RECORDS PROVIDED —
Lemma sample_reachable : reachable sampleX sample_cfg sample_mgr sample_st sample_w.
Proof.
  eapply (reach_persist _ _ _ _ _ sample_request (mkDump "d3" 0)
            (list_ascii_of_string "hello") None);
    [eapply (reach_persist _ _ _ _ _ sample_request (mkDump "d2" 0)
               (list_ascii_of_string "hello") None);
     [eapply (reach_persist _ _ _ _ _ sample_request (mkDump "d1" 0)
                (list_ascii_of_string "hello") None);
      [eapply (reach_new _ _ _ (ReadDirOk []) true id world0);
       [intros l; reflexivity|vm_compute; reflexivity]
      |vm_compute; reflexivity]
     |vm_compute; reflexivity]
    |vm_compute; reflexivity].
Qed.

Lemma X1_one_entry_per_dump_witness :
  NoDup ["d3"; "d2"] /\ NoDup [2%nat; 1%nat].
Proof.
  exact (X1_one_entry_per_dump sampleX sample_cfg sample_mgr sample_st sample_w
           sample_reachable).
Defined.

(** ** Names, extensions and suffixes *)

Lemma list_ascii_of_string_app s t :
  list_ascii_of_string (s ++ t)
    = (list_ascii_of_string s ++ list_ascii_of_string t)%list.
Proof. induction s as [|c s IH]; simpl; [done|]. by rewrite IH. Qed.

Lemma has_prefix_app p s : has_prefix p (p ++ s) = Some s.
Proof.
  induction p as [|a p IH]; simpl; [done|]. by rewrite Ascii.eqb_refl.
Qed.

Lemma strings_TrimSuffix_app s suffix :
  strings_TrimSuffix (s ++ suffix) suffix = s.
Proof.
  unfold strings_TrimSuffix.
  rewrite list_ascii_of_string_app, rev_app_distr, has_prefix_app.
  by rewrite rev_involutive, string_of_list_ascii_of_string.
Qed.

Lemma ext_rev_plain e r acc :
  forallb (fun c => negb (is_sep c) && negb (is_dot c)) e = true ->
  ext_rev (e ++ "."%char :: r) acc = ("."%char :: rev e ++ acc)%list.
Proof.
  revert acc. induction e as [|c e IH]; intros acc He; simpl in *.
  - done.
  - apply andb_prop in He as [Hc He]. apply andb_prop in Hc as [Hs Hd].
    destruct (is_sep c); [done|]. destruct (is_dot c); [done|].
    rewrite IH by done. by rewrite <- app_assoc.
Qed.

Lemma forallb_rev {A} (f : A -> bool) l : forallb f (rev l) = forallb f l.
Proof.
  induction l as [|x l IH]; simpl; [done|].
  rewrite forallb_app, IH. simpl. rewrite andb_true_r. apply andb_comm.
Qed.

Lemma filepath_Ext_app b e :
  plain e = true ->
  filepath_Ext (b ++ String "." e) = String "." e.
Proof.
  intros He. unfold filepath_Ext.
  rewrite list_ascii_of_string_app. simpl list_ascii_of_string.
  rewrite rev_app_distr. simpl rev. rewrite <- app_assoc. simpl.
  rewrite ext_rev_plain by (by rewrite forallb_rev).
  rewrite rev_involutive, app_nil_r. simpl.
  by rewrite string_of_list_ascii_of_string.
Qed.

Lemma last_elem_rev_no_sep r acc :
  forallb (fun c => negb (is_sep c)) r = true ->
  last_elem_rev r acc = (rev r ++ acc)%list.
Proof.
  revert acc. induction r as [|c r IH]; intros acc Hr; simpl in *; [done|].
  apply andb_prop in Hr as [Hc Hr]. destruct (is_sep c); [done|].
  rewrite IH by done. by rewrite <- app_assoc.
Qed.

Lemma filepath_Base_no_sep s :
  s <> "" -> no_sep s = true -> filepath_Base s = s.
Proof.
  intros Hne Hs. unfold filepath_Base, no_sep in *.
  destruct s as [|c s]; [done|].
  assert (forallb (fun c => negb (is_sep c))
            (rev (list_ascii_of_string (String c s))) = true) as Hr
    by (by rewrite forallb_rev).
  assert (drop_seps (rev (list_ascii_of_string (String c s)))
          = rev (list_ascii_of_string (String c s))) as ->.
  { destruct (rev _) as [|x r]; [done|]. simpl in *.
    apply andb_prop in Hr as [Hx _]. by destruct (is_sep x). }
  rewrite last_elem_rev_no_sep by done.
  rewrite rev_involutive, app_nil_r. simpl.
  by rewrite string_of_list_ascii_of_string.
Qed.

Lemma no_sep_app s t : no_sep (s ++ t) = no_sep s && no_sep t.
Proof. unfold no_sep. by rewrite list_ascii_of_string_app, forallb_app. Qed.

Lemma plain_no_sep s : plain s = true -> no_sep s = true.
Proof.
  unfold plain, no_sep. induction (list_ascii_of_string s) as [|c l IH];
    simpl; [done|].
  intros H. apply andb_prop in H as [Hc Hl]. apply andb_prop in Hc as [-> _].
  by apply IH.
Qed.

Lemma append_not_empty s c t : (s ++ String c t)%string <> "".
Proof. by destruct s. Qed.

Lemma string_append_assoc (s t u : string) :
  ((s ++ t) ++ u = s ++ (t ++ u))%string.
Proof.
  induction s as [|c s IH]; [done|].
  change (String c ((s ++ t) ++ u) = String c (s ++ (t ++ u)))%string.
  by rewrite IH.
Qed.

(** A file [b.e] and its compressed form [b.e.gz] are files of the dump
    [b]. *)
Lemma dumpNameOf_format b e :
  no_sep b = true -> plain e = true -> e <> "gz" ->
  dumpNameOf (b ++ String "." e) = b.
Proof.
  intros Hb He Hgz. unfold dumpNameOf.
  rewrite filepath_Ext_app by done.
  rewrite filepath_Base_no_sep.
  - rewrite strings_TrimSuffix_app.
    destruct (String.eqb_spec (String "." e) ".gz") as [[= ->]|_]; done.
  - apply append_not_empty.
  - rewrite no_sep_app, Hb. simpl.
    change (no_sep (String "." e)) with (negb (is_sep ".") && no_sep e).
    by rewrite (plain_no_sep e He).
Qed.

Lemma dumpNameOf_gz b e :
  no_sep b = true -> plain e = true ->
  dumpNameOf (b ++ String "." e ++ ".gz") = b.
Proof.
  intros Hb He. unfold dumpNameOf.
  rewrite <- (string_append_assoc b (String "." e) (String "." "gz")).
  rewrite filepath_Ext_app by done. simpl String.eqb.
  rewrite filepath_Base_no_sep.
  - rewrite strings_TrimSuffix_app, filepath_Ext_app by done.
    by rewrite strings_TrimSuffix_app.
  - apply append_not_empty.
  - rewrite !no_sep_app, Hb. simpl.
    change (no_sep (String "." e)) with (negb (is_sep ".") && no_sep e).
    rewrite (plain_no_sep e He). reflexivity.
Qed.

(** ** What the merge loop builds *)

Section Merge.
Variable X : Externals.
Variable cfg : Config.

(** One round of the merge loop, on a map that earlier rounds built. *)
Lemma merge_file_spec dumps w f :
  merged dumps ->
  (merge_file X cfg (dumps, w) f).1 =
    if managed X f
    then let k := dumpNameOf (entryName f) in
         <[k := mkDumpFiles k
                  (filesOf dumps k
                   ++ [filepath_Join X (ActivityDumpLocalStorageDirectory cfg)
                                     (entryName f)])%list
                  Time.zero]> dumps
    else dumps.
Proof.
  intros Hm. unfold merge_file, managed.
  destruct (_ && negb _); simpl negb; cbn [andb]; [done|].
  destruct (entryInfo f) as [modTime|]; [|done].
  rewrite bool_decide_eq_true_2 by eauto.
  cbv zeta. cbn [fst]. fold (dumpNameOf (entryName f)).
  set (k := dumpNameOf (entryName f)).
  unfold filesOf.
  destruct (dumps !! k) as [ad|] eqn:Hk; simpl.
  - destruct (Hm k ad Hk) as (-> & _ & ->). reflexivity.
  - reflexivity.
Qed.

Lemma filesOf_insert dumps k ad k' :
  filesOf (<[k := ad]> dumps) k' =
    if decide (k = k') then Files ad else filesOf dumps k'.
Proof.
  unfold filesOf. destruct (decide (k = k')) as [->|Hne].
  - by rewrite lookup_insert_eq.
  - by rewrite lookup_insert_ne.
Qed.

(** X2: the merge loop groups the listed files by derived dump name.  For
    every name, the file list of its dump is made of the managed files (known
    extension or [.gz], readable [Info()]) that derive this name, joined to
    the directory, in listing order; and a dump exists exactly for the names
    that some managed file derives.  Files that are not managed leave no
    trace in the map. *)
Theorem X2_merge_groups_by_name files w k :
  let dumps := (fold_left (merge_file X cfg) files (∅, w)).1 in
  let mine := filter (fun f => managed X f = true
                               /\ dumpNameOf (entryName f) = k) files in
  filesOf dumps k
    = (fun f => filepath_Join X (ActivityDumpLocalStorageDirectory cfg)
                              (entryName f)) <$> mine /\
  (is_Some (dumps !! k) <-> mine <> []) /\
  (forall ad, dumps !! k = Some ad -> Name ad = k).
Proof.
  cbv zeta.
  set (P := fun f => managed X f = true /\ dumpNameOf (entryName f) = k).
  set (J := fun f => filepath_Join X (ActivityDumpLocalStorageDirectory cfg)
                                   (entryName f)).
  assert (forall dumps0 w0, merged dumps0 ->
            let dumps := (fold_left (merge_file X cfg) files (dumps0, w0)).1 in
            filesOf dumps k = (filesOf dumps0 k ++ (J <$> filter P files))%list /\
            (is_Some (dumps !! k) <->
               is_Some (dumps0 !! k) \/ filter P files <> []) /\
            merged dumps) as Hgen.
  { induction files as [|f files IH]; intros dumps0 w0 Hm; cbn [fold_left].
    - simpl. rewrite app_nil_r. split; [done|]. split; [|done].
      split; [by left|]. by intros [?|?].
    - pose proof (merge_file_merged X cfg dumps0 w0 f Hm) as Hm'.
      pose proof (merge_file_spec dumps0 w0 f Hm) as Hspec.
      destruct (merge_file X cfg (dumps0, w0) f) as [dumps1 w1].
      cbn [fst] in Hm', Hspec.
      destruct (IH dumps1 w1 Hm') as (Hf & Hd & Hmm).
      cbv zeta. rewrite Hf, Hd. rewrite filter_cons.
      destruct (decide (P f)) as [[Hman Hk]|HnP].
      * rewrite Hman in Hspec. cbv zeta in Hspec. rewrite Hk in Hspec.
        assert (filesOf dumps1 k = (filesOf dumps0 k ++ [J f])%list /\
                is_Some (dumps1 !! k)) as [-> Hsome].
        { rewrite Hspec, filesOf_insert, decide_True by done.
          rewrite lookup_insert_eq. split; [done|eauto]. }
        split; [by rewrite fmap_cons, <- app_assoc|]. split; [|done].
        split; [intros _; by right|]. intros _. by left.
      * assert (filesOf dumps1 k = filesOf dumps0 k /\
                dumps1 !! k = dumps0 !! k) as [-> ->].
        { destruct (managed X f) eqn:Hman; [|by rewrite Hspec].
          cbv zeta in Hspec. rewrite Hspec, filesOf_insert.
          assert (dumpNameOf (entryName f) <> k) as Hk
            by (intros Hk; by apply HnP).
          rewrite decide_False by done. by rewrite lookup_insert_ne. }
        done. }
  destruct (Hgen ∅ w merged_empty) as (Hf & Hd & Hm).
  split; [exact Hf|]. split.
  - rewrite Hd, lookup_empty. split.
    + intros [[? [=]]|?]; done.
    + by right.
  - intros ad Had. by destruct (Hm k ad Had) as (? & _).
Qed.
End Merge.

(** ** Seeding the index *)

Lemma seed_room m c w ad :
  simplelru.lookup_key (Name ad) (simplelru.evictList c) = None ->
  simplelru.Len c < simplelru.size c ->
  seed m (c, w) ad =
    (simplelru.mkLRU (simplelru.size c)
       ((Name ad, length (heap w)) :: simplelru.evictList c),
     set_heap (heap w ++ [Files ad]) w).
Proof.
  intros Hk Hlt. unfold seed, alloc.
  by rewrite LRUFacts.Add_room.
Qed.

WHAT IS BEING ASKED —
The answer should be only the number of lines in the data that include "size".

RESULT —
2